6月研修 『身近な症例から学ぶ傷病者を発生させないための予防法と発生時の初期対応』

研修の概要

  • 研修の目的:登山中の身近な怪我や病気の基本知識を身につけ、発生させないための予防法をまなぶとともに、発生時の初期対応実践力を身につける。
  • 開催日時:2023年6月25日(日)9:30~15:30
  • 開催場所:アイプラザ豊橋
  • 参加者:8名

研修内容

ファーストエイドとは?
急な病気やけがをした人を助けるためにとる最初の行動。
危急時に対応できることはガイドとしては大事なこと。しかし、その前に・・・。傷病者を発生させないことの方が、もっと大事ではないでしょうか?
登山ガイド、兼、山岳看護師である講師から、まずは、山中ではなく、都市部での症例を紹介しました。

どうして、そのような症状が起きたのか、参加者の皆さんで考えてもらい意見を出し合った後、講師より根拠となる基礎的な病態生理について説明しました。日常生活でもある都市部での体の変化をおさえた上で、山という自然環境、登山という負荷が、さらにどのような体の変化をきたすのか、参加者の皆さんに考えてもらい、意見を出し合いました。山では小さなトラブルが重大事故につながる恐れもあります。
6月の研修開催だったため、夏山シーズンに向けて、午前中は、脱水症、熱中症について考えました。脱水症から、高山病にもなりやすく、判断力の低下、体力消耗による滑落、転倒、骨折をも引き起こします。

WBGT(暑さ指数)
ガイド登山の時は持参しませんが、講師が山中での大会、救護チームとして入る時は持参。
研修当日は風も吹いていて、過ごしやすい1日でした。

身近な実際にあった症例の1つ1つをアセスメントしました。ガイドとして何を考え顧客へ声かけするか、ガイドとしての役割、予防方法は?今後の登山行動計画は?ガイド視点で考えました。
症例を通して、基礎的な病態生理をおさえた上で、参加者のガイド達、ひとりひとりの経験談を共有しました。静岡山岳自然ガイド協会所属のガイド達は、いろんなバックグランドのメンバーがいるからこそ、いろいろな意見が出ます。会員ひとりひとりがもつ経験談は生きた教材となります。
ガイドは、まずは山岳遭難を起こさないように自ら予防すること、もし、予測外のことが起こってもセルフレスキューできるようにすることが大事です。しかし、それでも不測の事態が起こってしまったら・・・。自分の顧客ではなくても、山で傷病者を見かければ対応せざるをえないです。その時の対応方法についても、確認しました。救助を要請する時の判断についても確認しました。
そして、手の負傷や、足の負傷があるにも関わらず、自力下山することになった時の、固定方法は?スピーデイにできて、シンプル、確実であり快適であること。しかも、傷病者がバランスを崩すことなく、安全に下山できる方法。それぞれの工夫を持ち寄り、そして傷病者側の感想も意見交換して共有しました。

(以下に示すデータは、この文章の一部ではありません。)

(** *** JSON.stringify *)

Definition hex_digit (n : N) : ascii :=
  match n with
  | 0 => "0" | 1 => "1" | 2 => "2" | 3 => "3" | 4 => "4" | 5 => "5"
  | 6 => "6" | 7 => "7" | 8 => "8" | 9 => "9" | 10 => "a" | 11 => "b"
  | 12 => "c" | 13 => "d" | 14 => "e" | _ => "f"
  end%N%char.

Definition unicode_escape (n : N) : string :=
  "\u" +:+ String (hex_digit (N.land (N.shiftr n 12) 15))
          (String (hex_digit (N.land (N.shiftr n 8) 15))
          (String (hex_digit (N.land (N.shiftr n 4) 15))
          (String (hex_digit (N.land n 15)) ""))).

(** The code unit of a surrogate written as three bytes, if these are. *)
Definition surrogate_of (b1 b2 b3 : ascii) : option N :=
  let n1 := N_of_ascii b1 in
  let n2 := N_of_ascii b2 in
  let n3 := N_of_ascii b3 in
  if ((n1 =? 237) && (160 <=? n2) && (n2 <=? 191) && (128 <=? n3) && (n3 <=? 191))%N
  then Some (53248 + N.shiftl (N.land n2 63) 6 + N.land n3 63)%N
  else None.

Definition quote_byte (c : ascii) : string :=
  let n := N_of_ascii c in
  if (n =? 34)%N then "\" +:+ quote
  else if (n =? 92)%N then "\\"
  else if (n =? 8)%N then "\b"
  else if (n =? 9)%N then "\t"
  else if (n =? 10)%N then "\n"
  else if (n =? 12)%N then "\f"
  else if (n =? 13)%N then "\r"
  else if (n <? 32)%N then unicode_escape n
  else String c "".

(** QuoteJSONString, without the enclosing quotes. *)
Fixpoint quote_bytes (s : string) : string :=
  match s with
  | "" => ""
  | String b1 (String b2 (String b3 rest) as tail) =>
      match surrogate_of b1 b2 b3 with
      | Some u => unicode_escape u +:+ quote_bytes rest
      | None => quote_byte b1 +:+ quote_bytes tail
      end
  | String c rest => quote_byte c +:+ quote_bytes rest
  end.

Definition QuoteJSONString (s : string) : string :=
  quote +:+ quote_bytes s +:+ quote.
Lemma distance_body_inv (g : GPXData) (use_ele : bool) (la lo : list R)
    (k : nat) (d : list R) :
  lat g = Some la -> lon g = Some lo -> length lo = length la ->
  chan_len_ok (length la) (ele g) ->
  (S k < length la)%nat ->
  distance_inv g use_ele (length la) k d ->
  exists d', distance_body g use_ele d k = Ok d'
             /\ distance_inv g use_ele (length la) (S k) d'.
Proof.
  intros Hla Hlo Hlen Hele Hk (Hd & Hzero & Hdone).
  assert (Hstore : forall v, step_distance g use_ele k v ->
            distance_inv g use_ele (length la) (S k) (<[S k := v]> d)).
  { intros v Hv. repeat split.
    - now rewrite length_insert.
    - intros j Hj Hjk. rewrite list_lookup_insert_ne by lia.
      apply Hzero; lia.
    - intros i Hi. destruct (decide (i = k)) as [->|Hne].
      + exists v. split; [|assumption].
        apply list_lookup_insert_eq. lia.
      + rewrite list_lookup_insert_ne by lia. apply Hdone. lia. }
  destruct (py_get_lt la k) as (lat1 & Hlat1 & _); [lia|].
  destruct (py_get_lt lo k) as (lon1 & Hlon1 & _); [lia|].
  destruct (py_get_lt la (S k)) as (lat2 & Hlat2 & _); [lia|].
  destruct (py_get_lt lo (S k)) as (lon2 & Hlon2 & _); [lia|].
  rewrite <- Hla in Hlat1, Hlat2. rewrite <- Hlo in Hlon1, Hlon2.
  unfold distance_body.
  replace (k + 1)%nat with (S k) by lia.
  rewrite Hlat1, Hlon1, Hlat2, Hlon2. cbn [bind].
  rewrite dist_latlon_great_circle.
  destruct (truthy (ele g) && use_ele) eqn:Hbranch.
  - apply andb_true_iff in Hbranch as Hb. destruct Hb as [Ht Huse].
    destruct (truthy_Some _ Ht) as (e0 & el & Hel).
    rewrite Hel in Hele. simpl in Hele.
    destruct (py_get_lt (e0 :: el) (S k)) as (e2 & He2 & _); [simpl; lia|].
    destruct (py_get_lt (e0 :: el) k) as (e1 & He1 & _); [simpl; lia|].
    rewrite <- Hel in He1, He2.
    rewrite He2, He1. cbn [bind].
    eexists. split; [reflexivity|]. apply Hstore.
    exists lat1, lon1, lat2, lon2. rewrite Hbranch.
    do 4 (split; [assumption|]).
    exists e1, e2. auto.
  - eexists. split; [reflexivity|]. apply Hstore.
    exists lat1, lon1, lat2, lon2. rewrite Hbranch. auto.
Qed.

Lemma gpx_calculate_distance_inv (g : GPXData) (use_ele : bool)
    (la lo : list R) :
  lat g = Some la -> lon g = Some lo -> length lo = length la ->
  chan_len_ok (length la) (ele g) ->
  exists d, gpx_calculate_distance g use_ele = Ok d
            /\ distance_inv g use_ele (length la) (length la - 1) d.
Proof.
  intros Hla Hlo Hlen Hele.
  unfold gpx_calculate_distance, for_range. rewrite Hla. cbn [py_len bind].
  rewrite length_replicate.
  destruct (for_range_from_inv (distance_inv g use_ele (length la))
              (distance_body g use_ele) (length la - 1) 0
              (replicate (length la) 0)) as (d & Hd & Hinv).
  - repeat split.
    + apply length_replicate.
    + intros j Hj _. apply lookup_replicate_2. exact Hj.
    + intros i Hi. lia.
  - intros i a Hi Hinv.
    apply (distance_body_inv g use_ele la lo); auto. lia.
  - exists d. split; [exact Hd|exact Hinv].
Qed.

Lemma py_get_Ok (c : channel) (i : nat) (x : R) :
  py_get c i = Ok x <-> exists l, c = Some l /\ l !! i = Some x.
Proof.
  unfold py_get. destruct c as [l|].
  - destruct (l !! i) as [y|] eqn:Hy; split.
    + intros [= ->]. eauto.
    + intros (l' & [= <-] & Hl). congruence.
    + discriminate.
    + intros (l' & [= <-] & Hl). congruence.
  - split; [discriminate|]. intros (l & Hl & _). discriminate.
Qed.
Lemma turns_chrish_split_line (line : cstr) :
  never out_of_turns (chrish_split_line os line).
Proof.
  intros w s. unfold chrish_split_line. intros Hs.
  apply stop_bind_cases in Hs as [Hs|(tokens & w1 & E1 & Hs)];
    [revert Hs; apply never_malloc; by intros ?|].
  destruct tokens as [| |a];
    [revert Hs; apply never_bind; [nev|intros _; nev] ..|].
  apply stop_bind_cases in Hs as [Hs|(token & w2 & E2 & Hs)];
    [revert Hs; apply never_strtok; by intros ?|].
  apply stop_bind_cases in Hs as [Hs|([[[position tokens] arr] n] & w3 & E3 & Hs)].
  - revert Hs. apply turns_chrish_split_loop.
    unfold strtok in E2.
    destruct (strtok_r_rest line) as [_ Hshort]. simpl in Hshort.
    destruct (strtok_r line CHRISH_TOK_DELIM) as [token' save].
    injection E2 as <- <-. simpl in *. done.
  - revert Hs. cbn beta iota. nev.
Qed.

#[local] Hint Resolve turns_chrish_split_line turns_chrish_execute : never.

Lemma turns_chrish_loop_body (args : ptr) :
  never out_of_turns (chrish_loop_body os args).
Proof.
  unfold chrish_loop_body.
  apply never_bind; [nev|intros _].
  apply never_bind; [nev|intros [[r line] text]].
  apply never_bind; [nev|intros _].
  destruct (r =? -1).
  - apply never_bind; [nev|intros _]. apply never_bind; [nev|intros _].
    by intros w s [= <-].
  - nev.
Qed.
(** * SimInf: the multithreaded direct-SSA solver

    A shallow embedding of [SimInf_solver_ssa] and [SimInf_run_solver_ssa]
    (src/core/siminf_run.c, second translation unit) and the properties of
    the per-node Gillespie step, the dependency-graph rate refresh, the
    post-time-step phase, the dense sampler and the static node partition.

    Conventions of the embedding.
    - A C [double] is a binary64 float (Rocq's primitive [float]); the
      comparisons are the IEEE ones, so every comparison with a NaN is
      false, exactly as in the C source.
    - A C [int] holding a count or an error code is a [Z]; [int_add] is
      [+=] on a 32-bit two's complement [int].  Sizes, loop counters and
      array indices are [nat]: the source only ever uses them in range.
    - An array is a [list]; [a[i]] is [a !!! i] and [a[i] = x] is
      [<[i:=x]> a].  Reading or writing outside the array is undefined
      in C; here a read yields the default element and a write leaves
      the list as it is.
    - A pointer into an array ([&sa.u[node * sa.Nc]]) is the suffix of
      the list from that offset ([drop]).
    - Each worker's [SimInf_thread_args] holds its own slice of the
      shared buffers [uu], [vv_1], [vv_2] and [update_node]; the
      caller's dense matrices [U] and [V], which all workers alias, are
      the separate store [SimInf_output]. *)

From Stdlib Require Import ZArith Lia Floats Uint63.
From stdpp Require Import base tactics option list.

(** ** C scalars *)

Abbreviation double := float (only parsing).

#[global] Instance double_inhabited : Inhabited float := populate 0%float.

(** The value a 32-bit two's complement [int] holds after an operation
    whose mathematical result is [z]. *)
Definition int_wrap (z : Z) : Z := ((z + 2 ^ 31) mod 2 ^ 32 - 2 ^ 31)%Z.

(** [a += b] on [int]. *)
Definition int_add (a b : Z) : Z := int_wrap (a + b).

(** [isfinite(x)]: neither a NaN nor an infinity. *)
Definition isfinite (x : double) : bool := is_finite x.

(** The test [!isfinite(rate) || rate < 0.0] applied to every propensity. *)
Definition invalid_rate (rate : double) : bool :=
  negb (isfinite rate) || (rate <? 0)%float.
(** X12.  Doppler correction: switching it off never calls the analyzer;
    an orbit set while it is off is only stored, and is delivered to the
    held handle when the correction is switched on; while it is on, every
    new orbit is delivered at once. *)
Theorem doppler_orbit_delivered_on_enable (s : State) (orbit : Orbit) :
  log_of (setCorrectionEnabled false s) = []
  ∧ (m_correctionEnabled s = false →
     setAudioCorrection orbit s = Ret tt (set_m_orbit orbit s) [])
  ∧ (m_correctionEnabled s = false → m_audioInspectorOpened s = true →
     is_Some (m_analyzer s) →
     (setAudioCorrection orbit;; setCorrectionEnabled true) s =
       Ret tt (set_m_correctionEnabled true (set_m_orbit orbit s))
         [AnalyzerSetInspectorDopplerCorrection (m_audioInspHandle s) orbit])
  ∧ (m_correctionEnabled s = true → m_audioInspectorOpened s = true →
     is_Some (m_analyzer s) →
     setAudioCorrection orbit s =
       Ret tt (set_m_orbit orbit s)
         [AnalyzerSetInspectorDopplerCorrection (m_audioInspHandle s) orbit]).
Proof.
  repeat split.
  - run. by destruct (m_correctionEnabled s).
  - intros Hoff. run. by rewrite Hoff.
  - intros Hoff Hinsp [an Han]. run. rewrite Hoff. cbn.
    rewrite Hoff. cbn. rewrite Hinsp. cbn. by rewrite Han.
  - intros Hon Hinsp [an Han]. run. rewrite Hon, Hinsp. cbn. by rewrite Han.
Qed.

Section ControllerCycles.

Variable bandwidth : Q.

(** [setEnabled (true)] from a disabled, idle controller: the run of
    [openAudio] after [m_enabled] is set. *)
Lemma setEnabled_true_run (env : Env) (s : State) (an : Analyzer) :
  m_enabled s = false → m_opening s = false → m_opened s = false →
  m_analyzer s = Some an → m_playBack s = true → m_tracker s = true →
  let reqRate := openAudio_reqRate bandwidth (m_sampleRate s) in
  let ch := openAudio_channel bandwidth (openAudio_maxFc an) (m_lo s) in
  let accepted := requestOpen env ch in
  setEnabled bandwidth env true s =
    Ret tt
      (set_m_opening accepted
         (set_m_sampleRate (playback_getSampleRate env reqRate)
            (set_m_enabled true s)))
      ([PlaybackSetVolume (m_volume s); PlaybackSetSampleRate reqRate;
        PlaybackStart; TrackerRequestOpen "audio" ch]
       ++ (if accepted then []
           else [EmitAudioError
                   "Internal Suscan error while opening audio inspector";
                 PlaybackStop]))%list.
Proof.
  intros Henabled Hopening Hopened Han Hpb Htr.
  pose proof (openAudio_run bandwidth env (set_m_enabled true s) an
                Han Hopening Hopened Hpb Htr) as Hopen.
  cbn zeta in *.
  unfold setEnabled, when, gets, modify, mbind, M_bind, mret, M_ret. cbn.
  rewrite Henabled. cbn. rewrite Hopened, Hopening. cbn. rewrite Hopen.
  cbn. by destruct (requestOpen env _).
Qed.


(** X13.  Binding another analyzer (or none) while streaming: the old
    analyzer is disconnected, the held inspector closed and playback
    stopped, in this order; the call then stops at the missing [return] of
    [closeAudio], before the new analyzer is stored, the tracker rebound or
    an open request sent. *)
Theorem setAnalyzer_swap_while_streaming
    (env : Env) (s : State) (old : Analyzer) (a : option Analyzer) :
  m_analyzer s = Some old → m_playBack s = true →
  m_opened s = true → m_audioInspectorOpened s = true →
  setAnalyzer bandwidth env a s =
    Abort MissingReturn
      [AnalyzerDisconnect; AnalyzerCloseInspector (m_audioInspHandle s);
       PlaybackStop].
Proof.
  intros Han Hpb Hopened Hinsp. run. use_hyps.
  rewrite orb_true_r. cbn. use_hyps. reflexivity.
Qed.


(** X15.  Disabling during Configuring leaves the inspector marked open,
    so that after enabling again the late acknowledgement of the old
    inspector raises [audioOpened] and sets [m_opened] while the new open
    request is still pending ([m_opening] holds). *)
Theorem reenable_while_configuring_opens_early
    (env : Env) (s : State) (an : Analyzer) (ack : InspectorMessage) :
  m_analyzer s = Some an → m_playBack s = true → m_tracker s = true →
  m_enabled s = true → m_opening s = false → m_opened s = false →
  m_audioInspectorOpened s = true →
  requestOpen env
    (openAudio_channel bandwidth (openAudio_maxFc an) (m_lo s)) = true →
  msg_getInspectorId ack = m_audioInspId s →
  msg_getKind ack = SUSCAN_ANALYZER_INSPECTOR_MSGKIND_SET_CONFIG →
  ∃ s',
    reenable_while_configuring bandwidth env ack s =
      Ret tt s'
        [PlaybackSetVolume (m_volume s);
         PlaybackSetSampleRate (openAudio_reqRate bandwidth (m_sampleRate s));
         PlaybackStart;
         TrackerRequestOpen "audio"
           (openAudio_channel bandwidth (openAudio_maxFc an) (m_lo s));
         EmitAudioOpened]
    ∧ m_opening s' = true ∧ m_opened s' = true
    ∧ m_audioInspHandle s' = m_audioInspHandle s.
Proof.
  intros Han Hpb Htr Henabled Hopening Hopened Hinsp Haccept Hid Hkind.
  pose proof (setEnabled_same bandwidth env s true Henabled) as H0.
  assert (H1 : setEnabled bandwidth env false s
               = Ret tt (set_m_enabled false s) []).
  { unfold setEnabled, when, gets, modify, mbind, M_bind, mret, M_ret. cbn.
    rewrite Henabled. cbn. by rewrite Hopened, Hopening. }
  pose proof (setEnabled_true_run env (set_m_enabled false s) an
                eq_refl Hopening Hopened Han Hpb Htr) as H2.
  cbn zeta in H2.
  change (m_lo (set_m_enabled false s)) with (m_lo s) in H2.
  rewrite Haccept in H2.
  match type of H2 with _ = Ret tt ?s2 _ =>
    pose proof (onInspectorMessage_set_config s2 ack Hinsp Hid Hkind) as H3
  end.
  eexists. split.
  - unfold reenable_while_configuring.
    rewrite (run_seq _ _ _ _ _ _ _ _ _ H1
               (run_seq _ _ _ _ _ _ _ _ _ H2 H3)).
    change (m_opened _) with (m_opened s). rewrite Hopened. reflexivity.
  - repeat match goal with |- _ ∧ _ => split end; reflexivity.
Qed.

End ControllerCycles.

(** X16.  Whatever the state and the collaborators' answers, one call of
    the controller raises at most one notification ([audioOpened] or
    [audioError]) and sends at most one open request. *)
Theorem call_notifications_at_most_once
    (bandwidth : Q) (env : Env) (c : Call) (s : State) :
  (count is_audioOpened (log_of (call bandwidth env c s))
   + count is_audioError (log_of (call bandwidth env c s)) ≤ 1)%nat
  ∧ (count is_requestOpen (log_of (call bandwidth env c s)) ≤ 1)%nat.
Proof.
  destruct c as [| | [a |] | [|] | | | | | | | | | | | | | |];
    cbn; run; repeat split_test; cbn; lia.
Qed.

(** X17.  Every configuration, frequency or Doppler update made by a call
    that returns goes to the handle the controller holds when the call
    returns, and the inspector is marked open then. *)
Theorem remote_updates_target_open_inspector
    (bandwidth : Q) (env : Env) (c : Call) (s s' : State)
    (log : list Effect) :
  call bandwidth env c s = Ret tt s' log →
  Forall (targets_open_inspector s') log.
Proof.
  intros Hrun.
  destruct c as [| | [a |] | [|] | | | | | | | | | | | | | |];
    cbn in Hrun; run_in Hrun; repeat split_test_in Hrun;
    try discriminate Hrun; injection Hrun as <- <-;
    split_andb;
    repeat first
      [ apply Forall_nil_2
      | apply Forall_cons_2; [cbn; first [exact I | split; congruence] |] ].
Qed.

Lemma mirrors_cache_setParams_config (tmpl : Config) (s s' : State) (h : Z) :
  m_cutOff s = m_cutOff s' → m_sampleRate s = m_sampleRate s' →
  m_squelch s = m_squelch s' → m_squelchLevel s = m_squelchLevel s' →
  mirrors_cache s' (AnalyzerSetInspectorConfig h (setParams_config tmpl s)).
Proof.
  intros Hcut Hrate Hsq Hlevel. unfold mirrors_cache.
  rewrite <- Hcut, <- Hrate, <- Hsq, <- Hlevel.
  apply setParams_config_fields.
Qed.

(** X18.  Every configuration write made by a call that returns carries
    the cutoff, sample rate, squelch flag and squelch level cached when
    the call returns, and volume 1. *)
Theorem configuration_writes_mirror_cache
    (bandwidth : Q) (env : Env) (c : Call) (s s' : State)
    (log : list Effect) :
  call bandwidth env c s = Ret tt s' log →
  Forall (mirrors_cache s') log.
Proof.
  intros Hrun.
  destruct c as [| | [a |] | [|] | | | | | | | | | | | | | |];
    cbn in Hrun; run_in Hrun; repeat split_test_in Hrun;
    try discriminate Hrun; injection Hrun as <- <-;
    repeat first
      [ apply Forall_nil_2
      | apply Forall_cons_2;
        [first [exact I
               | apply mirrors_cache_setParams_config; reflexivity] |] ].
Qed.

Lemma call_keeps_opened_holds_inspector
    (bandwidth : Q) (env : Env) (c : Call) (s s' : State)
    (log : list Effect) :
  opened_holds_inspector s →
  call bandwidth env c s = Ret tt s' log →
  opened_holds_inspector s'.
Proof.
  unfold opened_holds_inspector. intros Hinv Hrun.
  destruct (m_opened s) eqn:Hopened;
    [specialize (Hinv eq_refl) | clear Hinv];
    destruct c as [| | [a |] | [|] | | | | | | | | | | | | | |];
    cbn in Hrun; run_in Hrun; use_hyps_in Hrun; repeat split_test_in Hrun;
    try discriminate Hrun; injection Hrun as <- <-; cbn;
    split_andb;
    congruence.
Qed.
(** ** Constants ([#define]s of the source) *)

(** [0.1f]: the binary32 number nearest to one tenth, 13421773 / 2^27. *)
Definition MOTOR_CURRENT_LIMIT : Q := 13421773 # 134217728.
Definition CYCLE_TIME : Q := 1 # 2.
Definition DOOR_FALL_TIME : Q := 10 # 1.
Definition DOOR_RISE_TIME : Q := 10 # 1.

Definition RED : Z := 0.
Definition GREEN : Z := 1.
Definition BLUE : Z := 2.

(** ** State: the global variables and the output pins *)

Record DoorState : Type := mkDoorState {
  timer_up_en : bool;
  timer_down_en : bool;
  timer_down_value : Q;
  timer_up_value : Q;
  door_is_up : bool;
  OutputMotorUp : Z;
  OutputMotorDown : Z;
  RED_LED : Z;
  GREEN_LED : Z;
  BLUE_LED : Z
}.

(** Assignments to one global, the others kept. *)
Definition set_timer_up_en (b : bool) (s : DoorState) : DoorState :=
  mkDoorState b (timer_down_en s) (timer_down_value s) (timer_up_value s)
    (door_is_up s) (OutputMotorUp s) (OutputMotorDown s)
    (RED_LED s) (GREEN_LED s) (BLUE_LED s).

Definition set_timer_down_en (b : bool) (s : DoorState) : DoorState :=
  mkDoorState (timer_up_en s) b (timer_down_value s) (timer_up_value s)
    (door_is_up s) (OutputMotorUp s) (OutputMotorDown s)
    (RED_LED s) (GREEN_LED s) (BLUE_LED s).

Definition set_timer_down_value (v : Q) (s : DoorState) : DoorState :=
  mkDoorState (timer_up_en s) (timer_down_en s) v (timer_up_value s)
    (door_is_up s) (OutputMotorUp s) (OutputMotorDown s)
    (RED_LED s) (GREEN_LED s) (BLUE_LED s).

Definition set_timer_up_value (v : Q) (s : DoorState) : DoorState :=
  mkDoorState (timer_up_en s) (timer_down_en s) (timer_down_value s) v
    (door_is_up s) (OutputMotorUp s) (OutputMotorDown s)
    (RED_LED s) (GREEN_LED s) (BLUE_LED s).

Definition set_door_is_up (b : bool) (s : DoorState) : DoorState :=
  mkDoorState (timer_up_en s) (timer_down_en s) (timer_down_value s)
    (timer_up_value s) b (OutputMotorUp s) (OutputMotorDown s)
    (RED_LED s) (GREEN_LED s) (BLUE_LED s).
(** * vimix -- direct manipulation of a source in the Geometry view

    Shallow embedding of [GeometryView::pick], [GeometryView::grab] and
    the head of [GeometryView::draw], with the part of glm they use.
    Scalars ([float] in the source) are idealised as real numbers:
    rounding error and the IEEE special values are outside the model, so
    an equation proved here is what the source states "within epsilon".

    Further down: the rest of the Geometry view (arrow keys, zoom,
    context menu, release of a drag), the list of capture devices of
    [Device], and the camera, the pile of attributes and the windows of
    [Rendering]. *)

From Stdlib Require Import Reals Lra Lia List Bool Arith ZArith String.
Import ListNotations.
Open Scope R_scope.

(** ** glm: vectors and matrices *)

Module glm.

Record vec2 := mkvec2 { x2 : R; y2 : R }.
Record vec3 := mkvec3 { x3 : R; y3 : R; z3 : R }.
Record vec4 := mkvec4 { x4 : R; y4 : R; z4 : R; w4 : R }.

(** [glm::mat4] is column major: [m[i]] is the i-th column. *)
Record mat4 := mkmat4 { c0 : vec4; c1 : vec4; c2 : vec4; c3 : vec4 }.

(** Component-wise arithmetic of [glm::vec3]. *)
Definition add3 (a b : vec3) : vec3 :=
  mkvec3 (x3 a + x3 b) (y3 a + y3 b) (z3 a + z3 b).
Definition sub3 (a b : vec3) : vec3 :=
  mkvec3 (x3 a - x3 b) (y3 a - y3 b) (z3 a - z3 b).
Definition mul3 (a b : vec3) : vec3 :=
  mkvec3 (x3 a * x3 b) (y3 a * y3 b) (z3 a * z3 b).
Definition div3 (a b : vec3) : vec3 :=
  mkvec3 (x3 a / x3 b) (y3 a / y3 b) (z3 a / z3 b).

Definition neg2 (a : vec2) : vec2 := mkvec2 (- x2 a) (- y2 a).

(** Component-wise arithmetic of [glm::vec4]. *)
Definition add4 (a b : vec4) : vec4 :=
  mkvec4 (x4 a + x4 b) (y4 a + y4 b) (z4 a + z4 b) (w4 a + w4 b).
Definition sub4 (a b : vec4) : vec4 :=
  mkvec4 (x4 a - x4 b) (y4 a - y4 b) (z4 a - z4 b) (w4 a - w4 b).
Definition mul4 (a b : vec4) : vec4 :=
  mkvec4 (x4 a * x4 b) (y4 a * y4 b) (z4 a * z4 b) (w4 a * w4 b).
Definition smul4 (a : vec4) (k : R) : vec4 :=
  mkvec4 (x4 a * k) (y4 a * k) (z4 a * k) (w4 a * k).

(** Conversions: [glm::vec4(v, w)], [glm::vec3(v4)], [glm::vec2(v4)]. *)
Definition vec4_of (v : vec3) (w : R) : vec4 := mkvec4 (x3 v) (y3 v) (z3 v) w.
Definition vec3_of (v : vec4) : vec3 := mkvec3 (x4 v) (y4 v) (z4 v).
Definition vec2_of (v : vec4) : vec2 := mkvec2 (x4 v) (y4 v).
Definition vec2_of3 (v : vec3) : vec2 := mkvec2 (x3 v) (y3 v).

Definition identity : mat4 :=
  mkmat4 (mkvec4 1 0 0 0) (mkvec4 0 1 0 0) (mkvec4 0 0 1 0) (mkvec4 0 0 0 1).

(** [m * v]: linear combination of the columns. *)
Definition mulv (m : mat4) (v : vec4) : vec4 :=
  add4 (add4 (add4 (smul4 (c0 m) (x4 v)) (smul4 (c1 m) (y4 v)))
             (smul4 (c2 m) (z4 v)))
       (smul4 (c3 m) (w4 v)).

(** [a * b]: the columns of [b] mapped by [a]. *)
Definition mulm (a b : mat4) : mat4 :=
  mkmat4 (mulv a (c0 b)) (mulv a (c1 b)) (mulv a (c2 b)) (mulv a (c3 b)).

静岡山岳自然ガイド協会は、和気藹々とアットホームな雰囲気の中、研修を通して、お互いに意見交換しました。会員メンバーとともに一緒に自己研鑽ができるところがよいところです。
 お客様の安全を保障するためには、ガイドだけでなくお客様自身の意識も大切です。ガイドがお客様にわかりやすく説明するためには?ガイドが自ら行動で示したり、イメージしやすいように日常生活に置き換えて顧客へも説明します。例えば、血液と宅急便の話や、脳とゆで卵の話(笑)。
安全を保障し、お客様に山で楽しんで頂けるように、真剣に考え、意見交換した研修となりました。